MAHKEMESİ :Asliye Ceza Mahkemesi
SUÇ : 4733 sayılı Yasaya muhalefet
HÜKÜM :11/02/2015 tarihli karar ile sanıklar hakkında hükümlülük, sanıklar ..., ..., ..., ... ... hakkında erteleme, müsadere, suça konu araçların müsaderelerine yer olmadığına; 21/05/2015 tarihli ek karar ile sanık ...'ın temyiz talebinin reddine
Yerel mahkemece verilen hüküm temyiz edilmekle; başvurunun süresi, kararın niteliği ve suç tarihine göre dosya okunduktan sonra Türk Milleti adına gereği görüşülüp düşünüldü;
I) Katılan ... İdaresi vekilinin temyiz talebinin incelenmesinde;
Suç tarihi ve ele geçen eşyanın niteliğine göre suçtan doğrudan zarar görmeyen Gümrük İdaresi’nin katılma ve hükmü temyiz yetkisi bulunmadığından, Gümrük İdaresi vekilinin vaki temyiz talebinin 5320 sayılı Yasanın 8/1. maddesi uyarınca yürürlükte bulunan 1412 sayılı CMUK'nun 317. maddesi gereğince REDDİNE,
II) Sanık ...’ın temyiz isteminin reddine dair ek karara yönelik temyiz talebinin incelenmesinde;
Temyiz inceleme isteğinin reddine dair mahkemenin 21.05.2015 tarih, 2011/604 Esas sayılı ek kararı usul ve yasaya uygun bulunduğundan sanığın yerinde görülmeyen temyiz itirazlarının reddiyle, temyiz isteminin reddine dair ek kararın ONANMASINA,
III) Dava konusu olup müsaderelerine yer olmadığına karar verilen nakil araçlarına yönelik hükümlerin incelenmesinde;
Yapılan duruşmaya, toplanan ve karar yerinde açıklanan delillere, gösterilen gerekçeye ve takdire göre yerinde görülmeyen temyiz itirazlarının reddiyle hükmün ONANMASINA,
IV) Sanık ... ve müdafii ile sanık ... müdafiinin temyiz talebinin incelenmesinde;
İletişimin tespiti, kayda alınması, dinlenmesi ve sinyal bilgilerinin değerlendirilmesiyle ilgili 5271 sayılı Ceza Muhakemesi Kanunu'nun 135. maddesindeki iletişim tespiti karar tarihinde yürürlükte olan düzenleme;
"Bir suç dolayısıyla yapılan soruşturma ve kovuşturmada, suç işlendiğine ilişkin kuvvetli şüphe sebeplerinin varlığı ve başka suretle delil elde edilmesi imkânının bulunmaması durumunda, hâkim veya gecikmesinde sakınca bulunan hallerde Cumhuriyet savcısının kararıyla şüpheli veya sanığın telekomünikasyon yoluyla iletişimi tespit edilebilir, dinlenebilir, kayda alınabilir ve sinyal bilgileri değerlendirilebilir.
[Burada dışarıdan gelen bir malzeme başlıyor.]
(** The slot table after emitting from leaf index [n]: each leaf index repeated. *)
Fixpoint slot_table (n : nat) (ls : list gleaf) : list Z :=
  match ls with
  | [] => []
  | x :: ls => replicate (gl_slots x) (Z.of_nat n) ++ slot_table (S n) ls
  end.

Lemma length_slot_table n ls : length (slot_table n ls) = slots ls.
Proof.
  revert n; induction ls as [|x ls IH]; intros n; cbn; [done|].
  rewrite length_app, length_replicate, IH. done.
Qed.

Lemma indexu_split n z : (0 <= z < 256 ^ Z.of_nat n)%Z -> indexu (le_split n z) = Z.to_nat z.
Proof. intros Hz. unfold indexu, getu. by rewrite le_combine_split_small. Qed.

Lemma emit_leaf_ok x offset st pre rest :
  keys_ok st -> u32 (Z.of_nat (length (keys st))) -> u32 (Z.of_nat (length (leaves st))) ->
  gl_depth x <= DEPTH -> length pre = offset ->
  sorted_to_leaf st = pre ++ replicate (gl_slots x) 0%Z ++ rest ->
  exists st' lf, emit_leaf (gl_key x) (gl_value x) (gl_depth x) offset (gl_slots x) st = Ok st' /\
    keys_ok st' /\ keys st `prefix_of` keys st' /\ length (keys st') <= S (length (keys st)) /\
    leaves st' = leaves st ++ [lf] /\ encodes (keys st') lf x /\
    sorted_to_leaf st' = pre ++ replicate (gl_slots x) (Z.of_nat (length (leaves st))) ++ rest /\
    siblings st' = siblings st /\ topology st' = topology st.
Proof.
  intros Hok Hk Hl Hd <- Hs. unfold emit_leaf.
  pose proof (intern_key_ok (gl_key x) st Hok Hk) as Hi.
  destruct (intern_key (gl_key x) st) as [idx st1].
  destruct Hi as (Hok1 & (i & -> & Hget) & Hpre & Hlen & El & Esib & Etop & Eslot).
  rewrite El, Eslot, Hs, as_u32_small by done. unfold fill_slots, assert.
  rewrite (proj2 (Nat.leb_le _ _)) by (rewrite !length_app, length_replicate; lia).
  cbn [mbind outcome_bind]. eexists _, _. split; [reflexivity|].
  cbn [keys key_to_idx leaves siblings topology sorted_to_leaf].
  split; [done|]. do 3 (split; [done|]). split.
  - assert (i < length (keys st1)) by (by eapply lookup_lt_Some). unfold u32 in Hk.
    split; [|split; [done|]]; cbn [Leaf.depth Leaf.key_idx]; rewrite indexu_split, Nat2Z.id; try done; [|lia].
    unfold DEPTH in Hd. lia.
  - split; [|done]. rewrite take_app_length, drop_app_ge by lia.
    replace (length pre + gl_slots x - length pre) with (gl_slots x) by lia.
    by rewrite drop_app_length' by (by rewrite length_replicate).
Qed.
(* ===== verification/AtomicRing.v ===== *)
(** * AtomicRing: the rolling buffer of [core/atomics]

    A single writer pushes, replaces, truncates and prunes; the model is the writer's sequence of
    operations, each taken as atomic. [abs] reads a ring as a base index and a list of values;
    every operation refines the corresponding operation on lists. *)

From S2P Require Import Prelude Codec.

Module AtomicRing.
Section ring.
Context {V : Type}.

(** A slot holds the [(index, value)] last stored in it, or nothing. *)
Record t := { base : Z; tip : Z; slots : list (option (Z * V)) }.

Definition DEFAULT_CAPACITY : nat := 64.

Definition empty_slots (capacity : nat) : list (option (Z * V)) := replicate capacity None.

Definition with_capacity (base : Z) (capacity : nat) : Result t :=
  _ ← assert (0 <? capacity);
  Ok {| base := base; tip := base; slots := empty_slots capacity |}.

Definition new (base : Z) : t :=
  {| base := base; tip := base; slots := empty_slots DEFAULT_CAPACITY |}.

Definition next_index (r : t) : Z := tip r.

(** The position of an index in the slot array. *)
Definition slot (slots : list (option (Z * V))) (index : Z) : nat :=
  Z.to_nat (index `mod` Z.of_nat (length slots)).

Definition load (slots : list (option (Z * V))) (index : Z) : option (Z * V) :=
  slots !! slot slots index ≫= id.

(** Stores an entry and its tag. *)
Definition store (slots : list (option (Z * V))) (index : Z) (e : Z * V)
    : list (option (Z * V)) :=
  <[slot slots index := Some e]> slots.

(** Re-places the live entries, [n] of them from [index] on, skipping stale slots. *)
Fixpoint replace_into (old : list (option (Z * V))) (n : nat) (index : Z)
    (acc : list (option (Z * V))) : list (option (Z * V)) :=
  match n with
  | O => acc
  | S n =>
      replace_into old n (index + 1)
        (match load old index with
         | Some e => if (fst e =? index)%Z then store acc index e else acc
         | None => acc
         end)
  end.

Definition live_count (r : t) : nat := Z.to_nat (tip r - base r).

Definition grow (r : t) : t :=
  {| base := base r; tip := tip r;
     slots := replace_into (slots r) (live_count r) (base r) (empty_slots (length (slots r) * 2)) |}.

(** The source calls itself after each growth; the capacity doubles, and the live range is below
    2^64, so 65 rounds are enough. *)
Fixpoint push_loop (fuel : nat) (r : t) (value : V) : Result (Z * t) :=
  match fuel with
  | O => Panic
  | S fuel =>
      let index := next_index r in
      if (Z.of_nat (length (slots r)) <=? index - base r)%Z then push_loop fuel (grow r) value
      else Ok (index, {| base := base r; tip := ((index + 1) `mod` 2 ^ 64)%Z;
                         slots := store (slots r) index (index, value) |})
  end.

Definition push (r : t) (value : V) : Result (Z * t) := push_loop 65 r value.

Definition get (r : t) (index : Z) : option V :=
  if (index <? base r)%Z || (next_index r <=? index)%Z then None
  else
    match load (slots r) index with
    | Some (tag, v) => if (tag =? index)%Z then Some v else None
    | None => None
    end.

(** [with] reads through a function what [get] returns. *)
Definition with_ {R} (r : t) (index : Z) (read : V -> R) : option R := read <$> get r index.

Definition replace (r : t) (index : Z) (value : V) : t :=
  if (index <? base r)%Z || (next_index r <=? index)%Z then r
  else {| base := base r; tip := tip r; slots := store (slots r) index (index, value) |}.

Definition fork (r : t) : t :=
  {| base := base r; tip := tip r;
     slots := replace_into (slots r) (live_count r) (base r) (empty_slots (length (slots r))) |}.

Definition truncate_from (r : t) (from : Z) : t :=
  {| base := base r; tip := Z.min (Z.max from (base r)) (next_index r); slots := slots r |}.

Definition prune_below (r : t) (below : Z) : t :=
  {| base := Z.min (Z.max below (base r)) (next_index r); tip := tip r; slots := slots r |}.

(** ** The deque a ring stands for *)

(** [r] holds the values [l] at the indices from [b] on: each live index has its own entry in the
    slot it maps to. *)
Record holds (r : t) (b : Z) (l : list V) : Prop := {
  holds_base : base r = b;
  holds_tip : tip r = (b + Z.of_nat (length l))%Z;
  holds_u64 : (0 <= b /\ tip r < 2 ^ 64)%Z;
  holds_room : (0 < Z.of_nat (length (slots r)))%Z;
  holds_fit : length l <= length (slots r);
  holds_live i v : l !! i = Some v ->
    load (slots r) (b + Z.of_nat i) = Some ((b + Z.of_nat i)%Z, v)
}.

Lemma slot_lt slots index : (0 < Z.of_nat (length slots))%Z -> slot slots index < length slots.
Proof. intros H. unfold slot. pose proof (Z.mod_pos_bound index _ H). lia. Qed.

(** Two indices closer than the capacity do not share a slot. *)
Lemma slot_ne slots i j :
  (0 < Z.of_nat (length slots))%Z -> i <> j -> (Z.abs (i - j) < Z.of_nat (length slots))%Z ->
  slot slots i <> slot slots j.
Proof.
  intros Hl Hne Hd Heq. unfold slot in Heq.
  pose proof (Z.mod_pos_bound i _ Hl). pose proof (Z.mod_pos_bound j _ Hl).
  apply Z2Nat.inj in Heq; [|lia..].
  assert ((i - j) `mod` Z.of_nat (length slots) = 0)%Z as Hz
    by (by rewrite Zminus_mod, Heq, Z.sub_diag, Zmod_0_l).
  apply Z.mod_divide in Hz as [q Hq]; [|lia].
  rewrite Hq, Z.abs_mul in Hd. assert (q <> 0)%Z by (intros ->; lia). nia.
Qed.

Lemma length_store slots i e : length (store slots i e) = length slots.
Proof. apply length_insert. Qed.
Lemma restore_step debug c base tp canonical :
  heap_ok (mem c) -> (1 <= base <= tp)%Z -> (tp <= 2 ^ 62)%Z ->
  Forall (fun id => base <= id <= tp)%Z canonical ->
  exists c', restore debug c base tp canonical = Ok c' /\ heap_ok (mem c') /\
    cur_ok (mem c') (current c') base (list_to_set canonical) /\
    tip (current c') = tp /\ tail_bucket (hot_zone (current c')) = bno tp.
Proof.
  intros Hok Hb Hu Hcan. unfold restore. rewrite (proj2 (Z.eqb_neq _ _)) by lia.
  rewrite !locate_id by lia. cbn [fst]. set (bb := bno base). set (T := bno tp).
  assert (0 <= bb <= T)%Z as HbT by (split; [apply bno_nonneg; lia|apply bno_mono; lia]).
  assert (T < 2 ^ 56)%Z as HT by (apply Z.div_lt_upper_bound; unfold CAPACITY; lia).
  rewrite sub_u64_ok by lia. cbn [mbind outcome_bind].
  destruct (set_bits_spec debug bb canonical (replicate (Z.to_nat (T - bb + 1)) Bucket.new)) as (bs & -> & Hlen & Hfl & Hget).
  { lia. }
  { by apply Forall_replicate. }
  { rewrite length_replicate. eapply Forall_impl; [exact Hcan|]. cbn. intros id Hid.
    split; [lia|]. pose proof (bno_mono base id ltac:(lia)). pose proof (bno_mono id tp ltac:(lia)). lia. }
  cbn [mbind outcome_bind]. rewrite length_replicate in *. rewrite Hlen.
  set (count := Z.to_nat (T - bb + 1)) in *. set (first := length (buckets (mem c))).
  unfold assert. rewrite (proj2 (Nat.ltb_lt _ _)) by lia. cbn [mbind outcome_bind].
  set (fresh := if 2 <=? count then [] else [Bucket.new]).
  set (h1 := {| buckets := buckets (mem c) ++ bs ++ fresh; rings := rings (mem c) |}).
  set (ls := if 2 <=? count then first + (count - 2) else first + count).
  assert ((if 2 <=? count then (first + (count - 2), {| buckets := buckets (mem c) ++ bs; rings := rings (mem c) |})
     else alloc_bucket {| buckets := buckets (mem c) ++ bs; rings := rings (mem c) |} Bucket.new)
    = (ls, h1)) as ->.
  { unfold ls, h1, fresh, alloc_bucket. destruct (2 <=? count); cbn [buckets rings]; [by rewrite app_nil_r|].
    by rewrite length_app, Hlen, <- app_assoc. }
  destruct (push_all_spec (count - 2) (AtomicRing.new bb) bb [] first) as (r & -> & Hr);
    [apply AtomicRing.new_holds; lia|cbn [length]; lia|].
  cbn [mbind outcome_bind alloc_ring app] in *. eexists. split; [reflexivity|].
  cbn [publish mem current tip hot_zone body tail_bucket].
  set (h2 := {| buckets := _; rings := _ |}). set (s := {| tip := tp |}).
  assert (length (buckets h2) = first + count + length fresh) as Hbl.
  { cbn. rewrite !length_app, Hlen. fold first. lia. }
  assert (length fresh = if 2 <=? count then 0 else 1) as Hfr by (unfold fresh; by destruct (2 <=? count)).
  assert (ring_at h2 (length (rings (mem c))) bb (seq first (count - 2))) as Hring.
  { split; [cbn; rewrite length_app; cbn; lia|]. split.
    - change h2 with (alloc_ring h1 r).2. by rewrite (ring_alloc_new h1).
    - apply Forall_forall. intros l Hl. apply elem_of_seq in Hl. rewrite Hbl. lia. }

  assert (forall k rb rl, k < length (rings (mem c)) -> ring_at h2 k rb rl <->
    AtomicRing.holds (ring (mem c) k) rb rl /\ Forall (fun l => l < length (buckets h2)) rl) as Hold.
  { intros k rb rl Hk. unfold ring_at. change h2 with (alloc_ring h1 r).2. rewrite ring_alloc by done.
    change (ring h1 k) with (ring (mem c) k). cbn. rewrite length_app. cbn.
    split; [tauto|]. intros [? ?]. split; [lia|done]. }
  (* the bucket of a live bucket number *)
  assert (forall b, (bb <= b <= T)%Z -> at_bucket h2 s b = Some (first + Z.to_nat (b - bb))) as Hat.
  { intros b Hbr. unfold at_zone. cbn [s hot_zone tail_bucket tail last_sealed body].
    destruct (Z.eqb_spec b T) as [->|Hne]; [f_equal; lia|].
    rewrite (proj2 (Z.leb_le _ _)) by lia. cbn [andb]. destruct (Z.eqb_spec b (T - 1)) as [->|Hne2].
    - f_equal. unfold ls. rewrite (proj2 (Nat.leb_le _ _)) by lia. lia.
    - change (length (rings h1)) with (length (rings (mem c))).
      rewrite (ring_get_ok _ _ _ _ b Hring), (proj2 (Z.ltb_ge _ _)), lookup_seq_lt by lia. done. }
  assert (heap_ok h2) as Hok2.
  { destruct Hok as [Hbs Hrs]. split.
    - apply Forall_app. split; [done|]. apply Forall_app. split; [done|]. unfold fresh.
      destruct (2 <=? count); by repeat constructor.
    - intros k Hk. cbn in Hk. rewrite length_app in Hk. cbn in Hk.
      destruct (decide (k = length (rings (mem c)))) as [->|Hne]; [eauto|].
      destruct (Hrs k ltac:(lia)) as (rb & rl & _ & Hh & Hf). exists rb, rl. apply Hold; [lia|].
      split; [done|]. eapply Forall_impl; [exact Hf|]. cbn beta. fold first. lia. }
  split; [done|]. split; [|done].
  split; cbn [s tip hot_zone body tail_bucket tail last_sealed]; try done; try lia.
  - split; cbn [s tip hot_zone body tail_bucket tail last_sealed]; try lia.
    + split; [lia|]. apply bno_range; [lia|done].
    + unfold ls. destruct (Nat.leb_spec 2 count); lia.
    + eexists _, _. split; [exact Hring|]. rewrite length_seq. lia.
  - unfold ls. destruct (Nat.leb_spec 2 count); lia.
  - intros k rb rl Hr0 Hin. destruct (decide (k = length (rings (mem c)))) as [->|Hne].
    + destruct (ring_at_inj _ _ _ _ _ _ Hring Hr0) as [<- <-]. apply elem_of_seq in Hin. lia.
    + pose proof Hr0 as (Hk & _). cbn in Hk. rewrite length_app in Hk. cbn in Hk.
      apply Hold in Hr0 as [Hh _]; [|lia]. destruct Hok as [_ Hrs].
      destruct (Hrs k ltac:(lia)) as (rb' & rl' & _ & Hh' & Hf).
      destruct (holds_inj _ _ _ _ _ Hh Hh') as [-> ->]. rewrite Forall_forall in Hf. apply Hf in Hin. fold first in Hin. lia.
  - eexists _, _. split; [exact Hring|]. rewrite length_seq. split; [done|]. split; lia.
  - intros id Hid.
    assert (bb <= bno id <= T)%Z as Hbn.
    { split; [apply bno_mono; lia|]. apply bno_range; lia. }
    unfold read. rewrite Hat by done. cbn [fmap option_fmap option_map from_option].
    assert (bucket h2 (first + Z.to_nat (bno id - bb)) = default Bucket.new (bs !! Z.to_nat (bno id - bb))) as ->.
    { unfold bucket. cbn [h2 buckets h1]. rewrite lookup_app_r by (fold first; lia). fold first.
      rewrite lookup_app_l by lia. do 2 f_equal. lia. }
    rewrite Hget by lia. rewrite lookup_replicate_2 by lia. cbn. rewrite get_new. cbn.
    apply bool_decide_ext. by rewrite elem_of_list_to_set.
  - intros id Hid. apply elem_of_list_to_set in Hid. rewrite Forall_forall in Hcan. specialize (Hcan _ Hid). lia.
Qed.
(** C8: the guest and the host agree on what a transaction did. On the input the host encodes for
    a supported transaction whose id is the derived one, when the handler returns, the processor
    writes a journal that decodes to the transaction's version, id, merge index and context hash,
    the index, id and data hash of every resource as it was handed in, and either the handler's
    error or its exits, deposit address and, per resource, the new data hash exactly if it was
    written; and the host decodes the same error, or the same resources' new data. *)
Theorem process_transaction_faithful `{CastText} `{Blake3Keyed} `{Hasher} `{SeqCommit}
    (f : TransactionHandler) ctx p res st :
  context_ok ctx p -> tc_version ctx = V1 -> u32 (Z.of_nat (length (tc_resources ctx))) ->
  tc_id ctx = tx_id_v1 (tc_payload ctx) (tc_rest_preimage ctx) ->
  f (context_tx ctx p) (tc_merge_idx ctx) (tc_context_hash ctx) (initial_state (context_resources ctx p))
  = Some (res, st) ->
  result_ok (handler_result res st) ->
  exists journal host entries,
    process_transaction f (inputs_encode ctx) = Ok (journal, host) /\
    journal_decode journal = Ok entries /\
    input_commitment entries =
      {| InputCommitment.version := V1; InputCommitment.tx_id := tc_id ctx;
         InputCommitment.merge_idx := tc_merge_idx ctx;
         InputCommitment.execution_context := Some
           {| ec_context_hash := tc_context_hash ctx;
              ec_resources := committed_input <$> context_resources ctx p |} |} /\
    match res with
    | inl e => output_commitment entries = OutputCommitment.Error e /\
               forall count, Outputs.decode host count = Err e
    | inr tt => exists bs,
        output_commitment entries = OutputCommitment.Success (hs_exits st) (hs_deposit st) bs /\
        outputs_all (S (length (hs_resources st))) bs = Ok (committed_output <$> hs_resources st) /\
        Outputs.decode host (length (hs_resources st)) = Ok (storage_op <$> hs_resources st)
    end.
Proof.
  intros Hok Hver Hcount Hid Hf Hres. unfold process_transaction. rewrite (inputs_decode_encode ctx p Hok).
  cbn [mbind outcome_bind i_version i_execution i_tx_id i_merge_idx expect]. rewrite Hver.
  change (V1 =? V1)%Z with true. cbn [expect mbind outcome_bind ei_tx ei_context_hash ei_resources].
  pose proof (payload_decode_bytes _ _ (ck_payload _ _ Hok)) as Hp.
  rewrite bool_decide_true.
  2:{ rewrite Hid. unfold tx_id. cbn. by rewrite Hp. }
  cbn [assert mbind outcome_bind]. unfold initial_state in Hf.
  rewrite Hf. cbn [expect mbind outcome_bind].
  change (match res with inl err => inl err | inr tt => _ end) with (handler_result res st).
  eexists _, _, _. split; [reflexivity|]. split.
  { apply journal_run; cbn [i_version i_merge_idx i_execution]; try done; [apply Hok|].
    intros exec [= <-]. cbn. unfold context_resources. rewrite length_zip_with_l by (by rewrite (ck_count _ _ Hok)).
    by rewrite (ck_count _ _ Hok). }
  split; [done|]. destruct res as [e|[]]; cbn [handler_result].
  - split; [done|]. intros count. by apply (outputs_decode_run (inl e)).
  - eexists. split; [done|]. split; [apply outputs_all_run; cbn; lia|].
    apply (outputs_decode_run (inr _) _ Hres). done.
Qed.
(* ===== verification/AbiBatchProofs.v ===== *)
(** * AbiBatchProofs: what an accepted batch means

    The abstract ledger a batch works on (the state as a map from resource ids to value hashes,
    without indices or proofs), and the refinement between it and the batch verifier. *)

From S2P Require Import Prelude Codec Types SmtNode SmtTrie SmtUpdate SmtTree SmtProof SmtSound SmtRoots SmtVerify.
From S2P Require Import AbiCore AbiTx L1Types AbiBatch.

(** ** The ledger *)

Abbreviation state_map := (gmap ResourceId (array 32)).

(** The value hash of a resource; absent ones have the empty hash. *)
Definition value_at (m : state_map) (k : ResourceId) : array 32 := default EMPTY_HASH (m !! k).

Definition write_output (m : state_map) (k : ResourceId) (o : OutputResourceCommitment.t) : state_map :=
  match o with
  | OutputResourceCommitment.Changed h => apply_commitment m {| key := k; value_hash := h |}
  | OutputResourceCommitment.Unchanged => m
  end.
(** ** Transactions without resources *)

Lemma trie_of_empty : trie_of ∅ = TEmpty.
Proof.
  destruct (trie_of_spec ∅ (map_Forall_empty _)) as [Hw Hl]. apply (trie_ext []); [exact Hw|exact I|].
  intros k _. cbn [length]. rewrite Hl. by rewrite lookup_empty.
Qed.

Lemma root_of_empty `{Hasher} : root_of ∅ = EMPTY_HASH.
Proof. unfold root_of. by rewrite trie_of_empty. Qed.

(** A batch whose transactions declare no resource is proven against the proof of the empty
    key list, whatever the state: the guest accepts it and commits a transition from the empty
    tree's root to the empty tree's root, which does not continue any state but the empty one. *)
Theorem resourceless_batch_empty_root `{CastText} `{SeqCommit} `{Hasher} {St} `{NodeStore St} (s : St) version
    verify pins md tx merge_idx :
  batch_metadata_ok md -> u32 merge_idx ->
  let ctx := mergeset_context_hash (cb_prev_timestamp md) (cb_daa_score md) (cb_blue_score md) in
  let journal := InputCommitment.encode
      {| i_version := V1; i_tx_id := tx; i_merge_idx := merge_idx;
         i_execution := Some {| ei_context_hash := ctx;
           ei_tx := {| payload := {| p_bytes := []; access_metadata := []; ix_data := [] |}; rest_preimage := [] |};
           ei_resources := [] |} |} ++
    OutputCommitment.encode (inr {| exits := []; deposit_spk_hash := zero32; resources := [] |}) in
  verify (BatchPins.tx_image_id pins) journal = true ->
  exists pb bt,
    prove s [] version = Ok pb /\
    Verifier.batch_processor verify (BatchInputs.encode pins pb md [journal]) = Ok (BatchTransition.encode bt) /\
    BatchTransition.prev_state bt = EMPTY_HASH /\ BatchTransition.new_state bt = EMPTY_HASH.
Proof.
  intros Hmd Hmi ctx journal Hver. set (inp := {| i_version := V1; i_tx_id := tx |}) in journal.
  set (p := {| Proof.keys := []; Proof.leaves := []; Proof.siblings := []; Proof.topology := [];
               Proof.memberships := [] |}).
  assert (prove s [] version = Ok (Proof.encode p)) as Hpb by reflexivity.
  set (e := {| input_commitment := {| InputCommitment.version := V1; InputCommitment.tx_id := tx;
                 InputCommitment.merge_idx := merge_idx;
                 InputCommitment.execution_context := Some {| ec_context_hash := ctx; ec_resources := [] |} |};
               output_commitment := OutputCommitment.Success [] zero32 [] |}).
  assert (journal_decode journal = Ok e) as Hj.
  { apply (journal_run inp (inr {| exits := []; deposit_spk_hash := zero32; resources := [] |})); try done.
    intros exec [= <-]. done. }
  assert (length journal = 2 + 32 + 4 + (32 + 4) + (1 + 4 + 32)) as Hlj.
  { unfold journal, InputCommitment.encode, OutputCommitment.encode, execution_context_encode, Writer.encode_many,
      Writer.write_blob. cbn [i_execution inp ei_resources i_tx_id i_version i_merge_idx ei_context_hash].
    rewrite !length_app, !length_vec_to_list. reflexivity. }
  set (i := inputs_of pins p md [journal]).
  assert (verified p ∅) as Hvp by (split; [apply map_Forall_empty|]; split; [by rewrite root_of_empty|rewrite trie_of_empty; apply no_collisionb_spec; reflexivity]).
  set (v := {| Verifier.inputs := i; Verifier.latest_value_hashes := []; Verifier.exits := [];
               Verifier.deposit_spk_hash := zero32 |}).
  set (l := {| l_state := ∅; l_exits := []; l_deposit := zero32; l_last := Some merge_idx;
               l_leaves := [activity_leaf tx V1 merge_idx] |}).
  exists (Proof.encode p), (settled_transition i ∅ l). split; [done|]. split; [|cbn; by rewrite root_of_empty].
  unfold Verifier.batch_processor, Verifier.new.
  rewrite (batch_inputs_run pins (Proof.encode p) p md [journal]) by
    (done || (cbn [mbind list_bind]; rewrite app_nil_r, write_blob_length, Hlj; done)).
  assert (table_proof p) as Htp by done. assert (Proof.members p = Ok []) as Hms by done.
  cbn [unwrap mbind outcome_bind]. fold i. change (BatchInputs.proof i) with p. rewrite (tp_sorted _ Htp).
  cbn [unwrap mbind outcome_bind]. rewrite Hms. cbn [unwrap mbind outcome_bind fmap list_fmap]. fold v.
  apply (verify_commit_spec verify ∅ v []); [exact Hvp|reflexivity|exact Htp|exact Hms|reflexivity|].
  exists [e], l. split; [|split; [|done]].
  - constructor; [| |by left].
    + change (Batch.tx_journals (BatchInputs.batch (Verifier.inputs v))) with ([journal] ≫= Writer.write_blob).
      rewrite journals_encode by (repeat constructor; rewrite Hlj; done). repeat constructor. by exists journal.
    + cbn [settle_all]. unfold settle_tx, settle_execution. cbn [e input_commitment InputCommitment.execution_context
        InputCommitment.merge_idx ledger_of l_last ec_context_hash output_commitment].
      rewrite decide_True by reflexivity. reflexivity.
  - apply Forall_singleton. intros exec [= <-]. constructor.
Qed.

(** ** Witnesses *)

Definition demo_metadata : ChainBlockMetadata :=
  from_header {| rh_hash := zero32; rh_blue_score := 7; rh_daa_score := 6; rh_timestamp := 9;
                 rh_accepted_id_merkle_root := zero32 |}.

(** The demonstration transaction of the guest, in the block of [demo_metadata]. *)
Definition batch_demo_context : TransactionContext :=
  {| tc_version := V1; tc_id := @tx_id_v1 toy_keyed (p_bytes demo_payload) [Byte.x07]; tc_merge_idx := 3;
     tc_payload := p_bytes demo_payload; tc_rest_preimage := [Byte.x07];
     tc_prev_timestamp := 0; tc_daa_score := 6; tc_blue_score := 7; tc_resources := tc_resources demo_context |}.

Definition demo_journal : bytes := Eval vm_compute in
  match @process_transaction [] toy_keyed toy_hasher (increment_exit_handler true)
          (@inputs_encode toy_seq batch_demo_context) with
  | Ok (journal, _) => journal
  | _ => []
  end.

Definition demo_keys : list ResourceId := resource_id <$> demo_accesses.
Definition demo_commitments : list Commitment :=
  [{| key := vreplicate 32 Byte.x01;
      value_hash := @hash toy_hasher [Byte.x29; Byte.x00; Byte.x00; Byte.x00] |}].
Definition demo_map : state_map := apply_commitments ∅ demo_commitments.
Definition demo_store : mem_store :=
  commit (∅ : mem_store)
    match Tree.update (H := toy_hasher) (∅ : mem_store) demo_commitments 1 with Ok (_, ops) => ops | _ => [] end.

Lemma demo_represents : represents (H := toy_hasher) demo_store 1 demo_map.
Proof.
  unfold demo_store.
  destruct (update_step (H := toy_hasher) (∅ : mem_store) ∅ demo_commitments 1)
    as (ops & -> & _ & Hrep & _); [done|done|done| |exact Hrep].
  apply fresh_clean; [done|]. intros k v _ _. apply lookup_empty.
Qed.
Cumhuriyet Savcısı kararını derhâl hâkimin onayına sunar ve hâkim, kararını en geç yirmidört saat içinde verir. Sürenin dolması veya hâkim tarafından aksine karar verilmesi halinde tedbir Cumhuriyet savcısı tarafından derhâl kaldırılır." Şeklinde olup, yine aynı maddenin 6. fıkrası da,
"Bu madde kapsamında dinleme, kayda alma ve sinyal bilgilerinin değerlendirilmesine ilişkin hükümlerin ancak aşağıda sayılan suçlarla ilgili olarak uygulanabilir,
a)Türk Ceza Kanununda yer alan;
1. Göçmen kaçakçılığı ve insan ticareti (Madde 79, 80),
2. Kasten öldürme (Madde 81, 82, 83),
3. İşkence (Madde 94, 95),
4. Cinsel saldırı (birinci fıkra hariç, Madde 102),
5. Çocukların cinsel istismarı (Madde 103),
6. Uyuşturucu veya uyarınca Madde imal ve ticareti (Madde 188),
7. Parada sahtecilik (Madde 197),
8. Suç işlemek amacıyla örgüt kurma (iki, yedi ve sekizinci fıkralar hariç Madde 220),
9. Fuhuş (Madde 227, fıkra 3)
10. İhaleye fesat karıştırma (Madde 235),
11. Rüşvet (Madde 252),
12. Suçtan kaynaklanan malvarlığı değerlerini aklama (Madde 282),
13. Silahlı örgüt (Madde 314) veya bu örgütlere silah sağlama (Madde 315),
14. Devlet Sırlarına Karşı Suçlar ve Casusluk (Madde 328, 329, 330, 331, 333, 334, 335, 336, 337) suçları,
b) Ateşli Silahlar ve Bıçaklar ile Diğer Aletler Hakkında Kanunda tanımlanan silah kaçakçılığı (Madde 12 ) suçları,
c) Bankalar kanunun 22 nci Maddesinin (3) ve (4) numaralı fıkralarında tanımlanan zimmet suçu,
d) Kaçakçılıkla Mücadele Kanununda tanımlanan ve hapis cezasını gerektiren suçlar,
e) Kültür ve Tabiat Varlıklarını Koruma Kanunu'nun 68 ve 74 üncü maddelerinde tanımlanan suçlar.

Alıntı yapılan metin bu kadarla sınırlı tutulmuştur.